Would you restate all the data that follows, word for word?

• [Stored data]
----
(** The record after a run. *)
Definition recorded (join_timeout : text) (r : PerfRecord) (out : list SNote * list HostContentionSample) :
    PerfRecord :=
  foldl (λ r s, add_sample s r) (foldl (λ r n, note (note_text join_timeout n) r) r out.1) out.2.

(** ** What is noted of a probe *)

(** The notes about a key. *)
Definition note_key (n : SNote) : option text :=
  match n with Unavailable k _ | Recovered k _ | StillDown k _ => Some k | _ => None end.

Definition about (k : text) (l : list SNote) : list SNote := filter (λ n, note_key n = Some k) l.

(** How many failures end a history. *)
Fixpoint streak_aux (l : list (option text)) : nat :=
  match l with Some _ :: l => S (streak_aux l) | _ => 0 end.
Definition streak (rs : list (option text)) : nat := streak_aux (rev rs).

(** The note a result deserves after a history: a failure that is no repetition of the
    last result, and the first success after failures. *)
Definition note_for (k : text) (rs : list (option text)) (o : option text) : list SNote :=
  match o with
  | Some msg => if bool_decide (last rs = Some (Some msg)) then [] else [Unavailable k msg]
  | None => match streak rs with 0 => [] | n => [Recovered k n] end
  end.

Definition expected (k : text) (rs : list (option text)) : list SNote :=
  mjoin (imap (λ i o, note_for k (take i rs) o) rs).

(** The state of a key after a history. *)
Definition tracks (st : SState) (k : text) (rs : list (option text)) : Prop :=
  dget (ss_fail st) k = (match streak rs with 0 => None | n => Some n end) ∧
  dget (ss_error st) k = last rs ≫= id.

Lemma streak_snoc rs o : streak (rs ++ [o]) = match o with Some _ => S (streak rs) | None => 0 end.
Proof. unfold streak. rewrite rev_app_distr. by destruct o. Qed.

Lemma last_streak rs : streak rs = 0 ↔ last rs ≫= id = None.
Proof. destruct rs as [|o rs _] using rev_ind; [done|]. rewrite streak_snoc, last_snoc. by destruct o. Qed.

Lemma expected_snoc k rs o : expected k (rs ++ [o]) = expected k rs ++ note_for k rs o.
Proof.
  unfold expected. rewrite imap_app, join_app. f_equal.
  - f_equal. apply imap_ext. intros i x Hi. by rewrite take_app_le by (apply lookup_lt_Some in Hi; lia).
  - cbn [imap mjoin list_join]. rewrite app_nil_r, Nat.add_0_r, take_app_length. done.
Qed.

Lemma outcome_self st k rs o :
  tracks st k rs →
  ∃ st', outcome st k o = Some (st', note_for k rs o) ∧ tracks st' k (rs ++ [o]).
Proof.
  intros [Hf He]. unfold tracks. destruct o as [msg|]; simpl.
  - unfold failed. rewrite He, streak_snoc, last_snoc.
    assert (last rs ≫= id = Some msg ↔ last rs = Some (Some msg)) as Hl.
    { destruct (last rs) as [[m|]|]; simpl; split; congruence. }
    rewrite (bool_decide_ext _ _ Hl). unfold dget_or. rewrite Hf.
    assert (default 0 (match streak rs with 0 => None | n => Some n end) = streak rs) as ->
      by (by destruct (streak rs)).
    case_bool_decide as Hm; eexists; (split; [done|]); cbn [ss_fail ss_error]; rewrite dget_dset_eq;
      (split; [done|]); [by rewrite He, Hm|by rewrite dget_dset_eq].
  - unfold succeeded. rewrite He, streak_snoc, last_snoc. destruct (last rs ≫= id) as [m|] eqn:Hl.
    + destruct (streak rs) as [|n] eqn:Hs; [apply last_streak in Hs; congruence|]. rewrite Hf.
      eexists. split; [done|]. cbn [ss_fail ss_error]. by rewrite !dget_dpop, !decide_True.
    + apply last_streak in Hl as Hs. rewrite Hs in *. by exists st.
Qed.

Lemma outcome_other st k k' o st' ns rs :
  k ≠ k' → outcome st k' o = Some (st', ns) → tracks st k rs → tracks st' k rs ∧ about k ns = [].
Proof.
  intros Hne Ho [Hf He]. unfold tracks. destruct o as [msg|]; simpl in Ho.
  - unfold failed in Ho. case_bool_decide; injection Ho as <- <-; cbn [ss_fail ss_error];
      rewrite ?dget_dset_ne by done; (split; [done|]); [done|].
    unfold about. by rewrite filter_cons, decide_False by (cbn; congruence).
  - unfold succeeded in Ho. destruct (dget (ss_error st) k'); [|by injection Ho as <- <-].
    apply bind_Some in Ho as (n & _ & Ho). injection Ho as <- <-. cbn [ss_fail ss_error].
    rewrite !dget_dpop, !decide_False by done. split; [done|].
    unfold about. by rewrite filter_cons, decide_False by (cbn; congruence).
Qed.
----
• [Response for this exercise]
(** The record after a run. *)
Definition recorded (join_timeout : text) (r : PerfRecord) (out : list SNote * list HostContentionSample) :
    PerfRecord :=
  foldl (λ r s, add_sample s r) (foldl (λ r n, note (note_text join_timeout n) r) r out.1) out.2.

(** ** What is noted of a probe *)

(** The notes about a key. *)
Definition note_key (n : SNote) : option text :=
  match n with Unavailable k _ | Recovered k _ | StillDown k _ => Some k | _ => None end.

Definition about (k : text) (l : list SNote) : list SNote := filter (λ n, note_key n = Some k) l.

(** How many failures end a history. *)
Fixpoint streak_aux (l : list (option text)) : nat :=
  match l with Some _ :: l => S (streak_aux l) | _ => 0 end.
Definition streak (rs : list (option text)) : nat := streak_aux (rev rs).

(** The note a result deserves after a history: a failure that is no repetition of the
    last result, and the first success after failures. *)
Definition note_for (k : text) (rs : list (option text)) (o : option text) : list SNote :=
  match o with
  | Some msg => if bool_decide (last rs = Some (Some msg)) then [] else [Unavailable k msg]
  | None => match streak rs with 0 => [] | n => [Recovered k n] end
  end.

Definition expected (k : text) (rs : list (option text)) : list SNote :=
  mjoin (imap (λ i o, note_for k (take i rs) o) rs).

(** The state of a key after a history. *)
Definition tracks (st : SState) (k : text) (rs : list (option text)) : Prop :=
  dget (ss_fail st) k = (match streak rs with 0 => None | n => Some n end) ∧
  dget (ss_error st) k = last rs ≫= id.

Lemma streak_snoc rs o : streak (rs ++ [o]) = match o with Some _ => S (streak rs) | None => 0 end.
Proof. unfold streak. rewrite rev_app_distr. by destruct o. Qed.

Lemma last_streak rs : streak rs = 0 ↔ last rs ≫= id = None.
Proof. destruct rs as [|o rs _] using rev_ind; [done|]. rewrite streak_snoc, last_snoc. by destruct o. Qed.

Lemma expected_snoc k rs o : expected k (rs ++ [o]) = expected k rs ++ note_for k rs o.
Proof.
  unfold expected. rewrite imap_app, join_app. f_equal.
  - f_equal. apply imap_ext. intros i x Hi. by rewrite take_app_le by (apply lookup_lt_Some in Hi; lia).
  - cbn [imap mjoin list_join]. rewrite app_nil_r, Nat.add_0_r, take_app_length. done.
Qed.

Lemma outcome_self st k rs o :
  tracks st k rs →
  ∃ st', outcome st k o = Some (st', note_for k rs o) ∧ tracks st' k (rs ++ [o]).
Proof.
  intros [Hf He]. unfold tracks. destruct o as [msg|]; simpl.
  - unfold failed. rewrite He, streak_snoc, last_snoc.
    assert (last rs ≫= id = Some msg ↔ last rs = Some (Some msg)) as Hl.
    { destruct (last rs) as [[m|]|]; simpl; split; congruence. }
    rewrite (bool_decide_ext _ _ Hl). unfold dget_or. rewrite Hf.
    assert (default 0 (match streak rs with 0 => None | n => Some n end) = streak rs) as ->
      by (by destruct (streak rs)).
    case_bool_decide as Hm; eexists; (split; [done|]); cbn [ss_fail ss_error]; rewrite dget_dset_eq;
      (split; [done|]); [by rewrite He, Hm|by rewrite dget_dset_eq].
  - unfold succeeded. rewrite He, streak_snoc, last_snoc. destruct (last rs ≫= id) as [m|] eqn:Hl.
    + destruct (streak rs) as [|n] eqn:Hs; [apply last_streak in Hs; congruence|]. rewrite Hf.
      eexists. split; [done|]. cbn [ss_fail ss_error]. by rewrite !dget_dpop, !decide_True.
    + apply last_streak in Hl as Hs. rewrite Hs in *. by exists st.
Qed.

Lemma outcome_other st k k' o st' ns rs :
  k ≠ k' → outcome st k' o = Some (st', ns) → tracks st k rs → tracks st' k rs ∧ about k ns = [].
Proof.
  intros Hne Ho [Hf He]. unfold tracks. destruct o as [msg|]; simpl in Ho.
  - unfold failed in Ho. case_bool_decide; injection Ho as <- <-; cbn [ss_fail ss_error];
      rewrite ?dget_dset_ne by done; (split; [done|]); [done|].
    unfold about. by rewrite filter_cons, decide_False by (cbn; congruence).
  - unfold succeeded in Ho. destruct (dget (ss_error st) k'); [|by injection Ho as <- <-].
    apply bind_Some in Ho as (n & _ & Ho). injection Ho as <- <-. cbn [ss_fail ss_error].
    rewrite !dget_dpop, !decide_False by done. split; [done|].
    unfold about. by rewrite filter_cons, decide_False by (cbn; congruence).
Qed.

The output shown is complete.